### Assignment:
The answer should consist of each line from the data below that includes "digestType".

### Entries shown:
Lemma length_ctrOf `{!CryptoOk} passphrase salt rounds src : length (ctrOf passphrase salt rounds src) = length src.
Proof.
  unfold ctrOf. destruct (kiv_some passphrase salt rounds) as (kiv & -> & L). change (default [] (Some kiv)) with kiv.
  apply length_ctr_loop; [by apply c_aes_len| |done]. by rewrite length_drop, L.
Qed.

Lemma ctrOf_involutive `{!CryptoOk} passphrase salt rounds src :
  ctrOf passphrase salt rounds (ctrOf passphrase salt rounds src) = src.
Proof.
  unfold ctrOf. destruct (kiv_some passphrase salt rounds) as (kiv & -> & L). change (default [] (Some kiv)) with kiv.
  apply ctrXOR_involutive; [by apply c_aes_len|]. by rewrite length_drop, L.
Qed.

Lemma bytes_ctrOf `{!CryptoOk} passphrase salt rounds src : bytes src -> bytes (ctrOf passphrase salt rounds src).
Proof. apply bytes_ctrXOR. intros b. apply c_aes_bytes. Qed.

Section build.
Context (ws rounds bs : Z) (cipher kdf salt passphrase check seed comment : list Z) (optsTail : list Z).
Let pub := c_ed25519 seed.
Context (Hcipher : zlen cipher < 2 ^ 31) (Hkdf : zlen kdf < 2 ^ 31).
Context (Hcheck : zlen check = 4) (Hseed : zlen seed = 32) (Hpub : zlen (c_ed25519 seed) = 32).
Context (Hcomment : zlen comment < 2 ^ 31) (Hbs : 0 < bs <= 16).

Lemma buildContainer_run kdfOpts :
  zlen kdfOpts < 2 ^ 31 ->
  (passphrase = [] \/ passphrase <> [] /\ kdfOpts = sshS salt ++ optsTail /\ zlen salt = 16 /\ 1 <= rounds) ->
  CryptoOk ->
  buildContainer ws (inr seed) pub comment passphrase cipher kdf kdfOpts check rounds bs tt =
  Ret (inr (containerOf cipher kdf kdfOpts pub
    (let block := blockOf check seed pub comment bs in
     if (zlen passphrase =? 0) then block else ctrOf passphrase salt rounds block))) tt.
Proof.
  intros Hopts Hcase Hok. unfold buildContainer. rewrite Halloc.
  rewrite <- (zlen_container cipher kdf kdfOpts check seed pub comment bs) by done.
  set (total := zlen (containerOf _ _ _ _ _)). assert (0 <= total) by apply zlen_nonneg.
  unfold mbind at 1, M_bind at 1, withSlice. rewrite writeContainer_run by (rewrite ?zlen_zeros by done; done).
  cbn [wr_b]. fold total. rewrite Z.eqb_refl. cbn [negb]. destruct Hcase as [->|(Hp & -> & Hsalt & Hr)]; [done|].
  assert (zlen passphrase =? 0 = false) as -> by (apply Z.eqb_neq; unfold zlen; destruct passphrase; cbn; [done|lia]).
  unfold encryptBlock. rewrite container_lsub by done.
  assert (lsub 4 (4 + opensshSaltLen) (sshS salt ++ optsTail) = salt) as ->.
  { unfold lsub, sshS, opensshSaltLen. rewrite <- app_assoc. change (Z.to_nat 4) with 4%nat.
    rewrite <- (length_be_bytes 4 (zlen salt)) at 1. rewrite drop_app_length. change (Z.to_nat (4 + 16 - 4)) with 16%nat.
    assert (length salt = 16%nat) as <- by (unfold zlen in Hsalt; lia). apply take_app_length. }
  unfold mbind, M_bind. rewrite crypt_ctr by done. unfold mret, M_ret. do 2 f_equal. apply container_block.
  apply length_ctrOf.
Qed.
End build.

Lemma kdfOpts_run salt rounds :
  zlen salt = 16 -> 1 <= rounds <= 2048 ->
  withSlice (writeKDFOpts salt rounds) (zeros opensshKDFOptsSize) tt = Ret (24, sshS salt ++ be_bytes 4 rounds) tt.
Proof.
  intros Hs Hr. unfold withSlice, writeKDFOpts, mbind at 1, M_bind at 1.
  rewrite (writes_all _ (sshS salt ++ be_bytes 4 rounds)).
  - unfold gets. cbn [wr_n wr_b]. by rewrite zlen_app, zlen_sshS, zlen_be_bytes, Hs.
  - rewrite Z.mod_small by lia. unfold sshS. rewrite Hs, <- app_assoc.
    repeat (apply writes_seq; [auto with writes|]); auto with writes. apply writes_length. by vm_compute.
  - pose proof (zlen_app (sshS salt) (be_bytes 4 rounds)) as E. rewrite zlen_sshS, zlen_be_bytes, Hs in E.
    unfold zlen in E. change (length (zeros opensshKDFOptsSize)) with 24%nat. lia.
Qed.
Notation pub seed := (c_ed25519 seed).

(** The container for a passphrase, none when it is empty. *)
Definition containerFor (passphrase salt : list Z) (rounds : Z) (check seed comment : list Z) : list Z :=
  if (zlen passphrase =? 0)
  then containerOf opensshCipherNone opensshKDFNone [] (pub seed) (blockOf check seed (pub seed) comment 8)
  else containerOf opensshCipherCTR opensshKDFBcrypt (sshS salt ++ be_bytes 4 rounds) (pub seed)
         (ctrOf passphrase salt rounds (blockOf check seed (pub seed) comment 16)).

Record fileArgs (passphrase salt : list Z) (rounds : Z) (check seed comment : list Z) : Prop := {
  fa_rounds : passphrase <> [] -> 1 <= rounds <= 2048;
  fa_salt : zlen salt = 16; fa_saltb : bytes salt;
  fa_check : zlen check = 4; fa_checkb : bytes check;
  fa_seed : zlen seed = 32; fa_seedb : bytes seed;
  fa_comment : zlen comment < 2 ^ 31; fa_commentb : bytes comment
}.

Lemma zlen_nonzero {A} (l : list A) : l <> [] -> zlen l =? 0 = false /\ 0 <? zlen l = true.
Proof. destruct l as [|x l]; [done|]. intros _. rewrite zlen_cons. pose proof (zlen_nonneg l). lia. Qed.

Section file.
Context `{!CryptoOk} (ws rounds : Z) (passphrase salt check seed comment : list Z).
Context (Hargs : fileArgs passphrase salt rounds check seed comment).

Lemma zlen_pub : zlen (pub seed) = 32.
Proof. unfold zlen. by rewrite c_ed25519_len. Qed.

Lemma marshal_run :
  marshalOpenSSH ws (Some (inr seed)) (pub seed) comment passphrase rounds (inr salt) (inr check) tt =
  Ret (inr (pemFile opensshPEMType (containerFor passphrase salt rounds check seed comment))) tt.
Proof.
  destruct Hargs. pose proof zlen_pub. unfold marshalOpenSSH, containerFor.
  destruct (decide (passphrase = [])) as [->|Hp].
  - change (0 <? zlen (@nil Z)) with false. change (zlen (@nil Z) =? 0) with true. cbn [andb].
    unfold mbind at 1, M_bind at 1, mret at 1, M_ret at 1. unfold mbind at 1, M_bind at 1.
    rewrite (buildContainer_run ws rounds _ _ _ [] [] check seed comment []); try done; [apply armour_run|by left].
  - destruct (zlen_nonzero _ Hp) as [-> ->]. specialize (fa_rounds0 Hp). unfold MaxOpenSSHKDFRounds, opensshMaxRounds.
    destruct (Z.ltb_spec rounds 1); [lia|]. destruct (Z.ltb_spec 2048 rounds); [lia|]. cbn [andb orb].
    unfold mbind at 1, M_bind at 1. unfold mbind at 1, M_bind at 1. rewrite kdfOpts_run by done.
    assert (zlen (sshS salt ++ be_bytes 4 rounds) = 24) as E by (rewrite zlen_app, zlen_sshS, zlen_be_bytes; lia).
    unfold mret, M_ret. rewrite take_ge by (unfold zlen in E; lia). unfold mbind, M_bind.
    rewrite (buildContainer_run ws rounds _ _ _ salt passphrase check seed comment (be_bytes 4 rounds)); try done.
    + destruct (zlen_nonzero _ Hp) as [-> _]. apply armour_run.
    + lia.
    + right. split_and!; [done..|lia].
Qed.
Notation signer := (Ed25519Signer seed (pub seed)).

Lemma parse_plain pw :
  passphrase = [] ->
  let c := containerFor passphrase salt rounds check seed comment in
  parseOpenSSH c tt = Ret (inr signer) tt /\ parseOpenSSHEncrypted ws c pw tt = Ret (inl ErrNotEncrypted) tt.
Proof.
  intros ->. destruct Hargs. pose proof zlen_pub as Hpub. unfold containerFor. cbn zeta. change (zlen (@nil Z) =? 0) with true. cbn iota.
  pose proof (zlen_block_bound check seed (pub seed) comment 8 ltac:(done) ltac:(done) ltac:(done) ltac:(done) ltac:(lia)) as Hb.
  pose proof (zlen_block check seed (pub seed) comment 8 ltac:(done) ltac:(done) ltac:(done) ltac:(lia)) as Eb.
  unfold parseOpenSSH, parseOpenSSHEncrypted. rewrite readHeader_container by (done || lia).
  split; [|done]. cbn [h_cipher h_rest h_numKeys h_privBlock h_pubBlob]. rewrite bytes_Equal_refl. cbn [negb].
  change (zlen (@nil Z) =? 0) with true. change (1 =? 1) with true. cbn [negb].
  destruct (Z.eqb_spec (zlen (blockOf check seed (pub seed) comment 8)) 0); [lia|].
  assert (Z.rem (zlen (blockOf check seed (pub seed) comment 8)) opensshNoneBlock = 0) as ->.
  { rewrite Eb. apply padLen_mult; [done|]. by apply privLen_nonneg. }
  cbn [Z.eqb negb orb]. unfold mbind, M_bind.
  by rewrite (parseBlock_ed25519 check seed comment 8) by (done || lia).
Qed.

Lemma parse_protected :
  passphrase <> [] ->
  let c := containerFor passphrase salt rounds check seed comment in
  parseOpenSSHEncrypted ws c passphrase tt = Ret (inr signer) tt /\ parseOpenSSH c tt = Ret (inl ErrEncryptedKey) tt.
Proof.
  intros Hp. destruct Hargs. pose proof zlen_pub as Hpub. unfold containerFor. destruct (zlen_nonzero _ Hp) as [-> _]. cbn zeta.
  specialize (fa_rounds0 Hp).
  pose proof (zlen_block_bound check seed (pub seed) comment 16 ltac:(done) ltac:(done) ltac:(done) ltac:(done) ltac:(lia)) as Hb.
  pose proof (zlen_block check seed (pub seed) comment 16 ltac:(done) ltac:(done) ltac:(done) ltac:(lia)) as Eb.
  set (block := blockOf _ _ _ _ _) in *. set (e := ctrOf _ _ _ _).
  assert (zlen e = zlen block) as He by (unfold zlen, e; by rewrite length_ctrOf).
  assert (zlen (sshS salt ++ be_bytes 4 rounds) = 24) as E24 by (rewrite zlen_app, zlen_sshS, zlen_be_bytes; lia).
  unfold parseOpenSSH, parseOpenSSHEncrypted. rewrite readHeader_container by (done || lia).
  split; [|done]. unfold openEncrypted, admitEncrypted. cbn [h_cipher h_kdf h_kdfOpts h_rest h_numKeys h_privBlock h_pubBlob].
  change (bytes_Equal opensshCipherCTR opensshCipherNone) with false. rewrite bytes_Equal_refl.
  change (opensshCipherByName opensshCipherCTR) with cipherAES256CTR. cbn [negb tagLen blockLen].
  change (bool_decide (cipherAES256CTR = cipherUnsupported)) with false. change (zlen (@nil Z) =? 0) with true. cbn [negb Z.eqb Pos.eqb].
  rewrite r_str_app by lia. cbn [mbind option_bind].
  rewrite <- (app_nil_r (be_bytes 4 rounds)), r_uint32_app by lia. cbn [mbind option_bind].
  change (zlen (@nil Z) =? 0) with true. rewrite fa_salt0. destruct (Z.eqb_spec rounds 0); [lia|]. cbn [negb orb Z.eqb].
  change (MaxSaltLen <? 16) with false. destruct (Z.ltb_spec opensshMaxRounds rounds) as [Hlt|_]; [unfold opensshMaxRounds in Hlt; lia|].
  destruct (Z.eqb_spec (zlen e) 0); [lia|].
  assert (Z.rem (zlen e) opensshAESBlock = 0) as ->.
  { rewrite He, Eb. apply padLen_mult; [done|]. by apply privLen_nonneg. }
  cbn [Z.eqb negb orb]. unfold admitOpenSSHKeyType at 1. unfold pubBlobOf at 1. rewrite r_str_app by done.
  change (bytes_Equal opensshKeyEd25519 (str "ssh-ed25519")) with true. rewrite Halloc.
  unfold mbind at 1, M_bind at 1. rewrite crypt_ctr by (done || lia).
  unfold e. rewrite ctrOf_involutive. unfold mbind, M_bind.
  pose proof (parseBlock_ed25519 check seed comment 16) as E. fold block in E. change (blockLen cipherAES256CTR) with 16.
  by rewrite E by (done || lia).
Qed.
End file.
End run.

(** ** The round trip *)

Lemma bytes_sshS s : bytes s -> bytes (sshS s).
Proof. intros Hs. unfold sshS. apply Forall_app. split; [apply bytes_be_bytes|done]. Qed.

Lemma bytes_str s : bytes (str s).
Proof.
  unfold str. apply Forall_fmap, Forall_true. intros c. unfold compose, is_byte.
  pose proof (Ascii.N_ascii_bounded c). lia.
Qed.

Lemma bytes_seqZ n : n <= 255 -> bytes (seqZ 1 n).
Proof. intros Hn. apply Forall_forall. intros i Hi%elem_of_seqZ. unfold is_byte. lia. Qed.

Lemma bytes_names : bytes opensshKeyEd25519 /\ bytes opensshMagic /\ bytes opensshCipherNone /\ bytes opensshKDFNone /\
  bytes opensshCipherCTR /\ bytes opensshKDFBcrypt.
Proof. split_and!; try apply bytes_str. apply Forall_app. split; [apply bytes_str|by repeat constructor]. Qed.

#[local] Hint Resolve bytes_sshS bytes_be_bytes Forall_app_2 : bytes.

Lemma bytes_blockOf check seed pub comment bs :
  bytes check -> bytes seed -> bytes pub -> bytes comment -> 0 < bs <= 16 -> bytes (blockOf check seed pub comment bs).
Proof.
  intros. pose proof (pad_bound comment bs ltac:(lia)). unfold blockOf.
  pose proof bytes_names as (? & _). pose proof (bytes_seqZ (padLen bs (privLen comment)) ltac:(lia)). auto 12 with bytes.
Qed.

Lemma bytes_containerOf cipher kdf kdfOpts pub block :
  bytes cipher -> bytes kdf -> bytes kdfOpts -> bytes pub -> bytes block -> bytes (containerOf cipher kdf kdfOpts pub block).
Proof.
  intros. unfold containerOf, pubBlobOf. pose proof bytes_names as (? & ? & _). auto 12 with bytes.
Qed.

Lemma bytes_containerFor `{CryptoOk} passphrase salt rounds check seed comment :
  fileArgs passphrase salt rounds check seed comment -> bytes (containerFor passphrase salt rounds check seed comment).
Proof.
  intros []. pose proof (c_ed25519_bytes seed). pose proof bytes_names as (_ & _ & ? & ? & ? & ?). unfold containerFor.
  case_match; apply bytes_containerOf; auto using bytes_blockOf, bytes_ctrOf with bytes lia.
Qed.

...

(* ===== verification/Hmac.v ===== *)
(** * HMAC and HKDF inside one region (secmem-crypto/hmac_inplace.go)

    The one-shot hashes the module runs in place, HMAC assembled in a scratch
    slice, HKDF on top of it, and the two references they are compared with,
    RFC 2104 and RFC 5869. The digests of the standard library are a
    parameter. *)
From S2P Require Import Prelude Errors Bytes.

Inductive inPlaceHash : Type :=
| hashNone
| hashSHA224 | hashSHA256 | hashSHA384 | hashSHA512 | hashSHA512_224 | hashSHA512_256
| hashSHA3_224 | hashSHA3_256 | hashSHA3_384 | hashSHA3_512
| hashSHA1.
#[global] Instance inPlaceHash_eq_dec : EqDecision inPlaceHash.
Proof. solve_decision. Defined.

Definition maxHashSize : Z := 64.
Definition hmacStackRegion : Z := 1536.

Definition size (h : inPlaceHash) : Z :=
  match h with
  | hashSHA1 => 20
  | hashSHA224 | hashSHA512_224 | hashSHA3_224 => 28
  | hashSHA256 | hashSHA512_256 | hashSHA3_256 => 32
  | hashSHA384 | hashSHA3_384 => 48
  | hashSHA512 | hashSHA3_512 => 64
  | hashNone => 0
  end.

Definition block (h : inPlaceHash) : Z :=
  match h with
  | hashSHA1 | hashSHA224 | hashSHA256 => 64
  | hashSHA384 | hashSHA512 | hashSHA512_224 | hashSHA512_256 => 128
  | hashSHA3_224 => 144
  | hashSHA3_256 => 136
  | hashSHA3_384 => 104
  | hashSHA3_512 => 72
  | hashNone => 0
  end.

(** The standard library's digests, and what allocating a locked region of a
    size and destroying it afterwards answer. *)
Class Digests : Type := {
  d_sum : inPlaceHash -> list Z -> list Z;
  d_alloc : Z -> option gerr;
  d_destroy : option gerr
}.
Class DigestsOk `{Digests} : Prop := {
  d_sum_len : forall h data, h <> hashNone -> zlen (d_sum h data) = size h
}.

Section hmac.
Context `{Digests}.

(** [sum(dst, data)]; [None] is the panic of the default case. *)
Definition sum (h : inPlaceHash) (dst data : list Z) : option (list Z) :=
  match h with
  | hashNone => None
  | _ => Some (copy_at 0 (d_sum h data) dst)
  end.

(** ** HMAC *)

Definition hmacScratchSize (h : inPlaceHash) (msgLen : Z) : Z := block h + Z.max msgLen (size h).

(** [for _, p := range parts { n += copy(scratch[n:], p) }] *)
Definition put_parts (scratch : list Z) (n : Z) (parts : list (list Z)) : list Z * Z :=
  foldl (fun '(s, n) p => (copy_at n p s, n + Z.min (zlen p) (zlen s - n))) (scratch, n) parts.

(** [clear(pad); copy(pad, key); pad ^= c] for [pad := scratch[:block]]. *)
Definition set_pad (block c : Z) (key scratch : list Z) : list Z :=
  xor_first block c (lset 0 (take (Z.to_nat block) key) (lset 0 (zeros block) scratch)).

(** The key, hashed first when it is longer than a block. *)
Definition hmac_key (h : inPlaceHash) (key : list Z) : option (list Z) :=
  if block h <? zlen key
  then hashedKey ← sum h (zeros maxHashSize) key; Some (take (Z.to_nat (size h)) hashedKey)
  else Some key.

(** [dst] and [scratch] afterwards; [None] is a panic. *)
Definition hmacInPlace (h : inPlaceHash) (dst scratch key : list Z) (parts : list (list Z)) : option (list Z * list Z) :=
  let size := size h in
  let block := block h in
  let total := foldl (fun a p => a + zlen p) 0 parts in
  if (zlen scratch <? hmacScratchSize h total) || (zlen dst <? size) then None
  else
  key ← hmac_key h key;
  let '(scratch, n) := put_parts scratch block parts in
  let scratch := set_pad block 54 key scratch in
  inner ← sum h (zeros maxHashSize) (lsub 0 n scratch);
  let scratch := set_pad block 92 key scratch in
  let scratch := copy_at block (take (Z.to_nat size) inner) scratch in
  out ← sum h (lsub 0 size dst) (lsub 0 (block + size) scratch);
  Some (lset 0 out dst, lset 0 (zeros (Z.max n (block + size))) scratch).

---

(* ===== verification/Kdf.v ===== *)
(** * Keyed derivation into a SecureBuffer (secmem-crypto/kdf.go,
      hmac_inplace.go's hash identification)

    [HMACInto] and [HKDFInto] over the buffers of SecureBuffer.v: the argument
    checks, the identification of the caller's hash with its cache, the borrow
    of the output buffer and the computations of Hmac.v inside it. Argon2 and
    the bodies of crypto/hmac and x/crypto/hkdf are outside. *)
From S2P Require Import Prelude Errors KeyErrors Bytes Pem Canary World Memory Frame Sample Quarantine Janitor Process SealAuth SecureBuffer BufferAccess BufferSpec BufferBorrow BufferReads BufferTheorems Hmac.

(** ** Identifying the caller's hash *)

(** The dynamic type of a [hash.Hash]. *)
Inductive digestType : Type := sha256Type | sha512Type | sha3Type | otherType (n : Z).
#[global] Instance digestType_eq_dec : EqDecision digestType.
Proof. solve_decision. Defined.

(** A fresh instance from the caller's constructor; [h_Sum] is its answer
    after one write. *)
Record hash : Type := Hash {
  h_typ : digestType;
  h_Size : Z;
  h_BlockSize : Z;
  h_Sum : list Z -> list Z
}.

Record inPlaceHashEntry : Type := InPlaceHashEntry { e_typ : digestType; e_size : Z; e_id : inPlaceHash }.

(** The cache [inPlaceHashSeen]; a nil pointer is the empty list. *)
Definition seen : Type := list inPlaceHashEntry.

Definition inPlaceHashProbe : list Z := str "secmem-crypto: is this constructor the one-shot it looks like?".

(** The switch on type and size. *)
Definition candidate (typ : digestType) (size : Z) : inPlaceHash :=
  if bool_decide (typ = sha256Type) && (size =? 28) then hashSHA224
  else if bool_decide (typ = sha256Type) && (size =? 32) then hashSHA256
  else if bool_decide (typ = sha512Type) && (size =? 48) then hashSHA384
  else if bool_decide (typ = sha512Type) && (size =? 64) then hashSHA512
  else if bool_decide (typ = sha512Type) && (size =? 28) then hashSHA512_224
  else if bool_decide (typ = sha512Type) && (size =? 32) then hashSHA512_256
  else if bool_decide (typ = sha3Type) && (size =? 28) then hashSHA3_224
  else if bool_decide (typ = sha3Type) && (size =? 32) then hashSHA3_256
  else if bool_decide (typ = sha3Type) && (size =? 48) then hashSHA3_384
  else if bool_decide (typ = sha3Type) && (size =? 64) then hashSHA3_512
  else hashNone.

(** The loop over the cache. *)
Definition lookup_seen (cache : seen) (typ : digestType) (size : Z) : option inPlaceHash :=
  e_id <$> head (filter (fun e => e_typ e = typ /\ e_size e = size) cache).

### Answer for this exercise:
Inductive digestType : Type := sha256Type | sha512Type | sha3Type | otherType (n : Z).
#[global] Instance digestType_eq_dec : EqDecision digestType.
  h_typ : digestType;
Record inPlaceHashEntry : Type := InPlaceHashEntry { e_typ : digestType; e_size : Z; e_id : inPlaceHash }.
Definition candidate (typ : digestType) (size : Z) : inPlaceHash :=
Definition lookup_seen (cache : seen) (typ : digestType) (size : Z) : option inPlaceHash :=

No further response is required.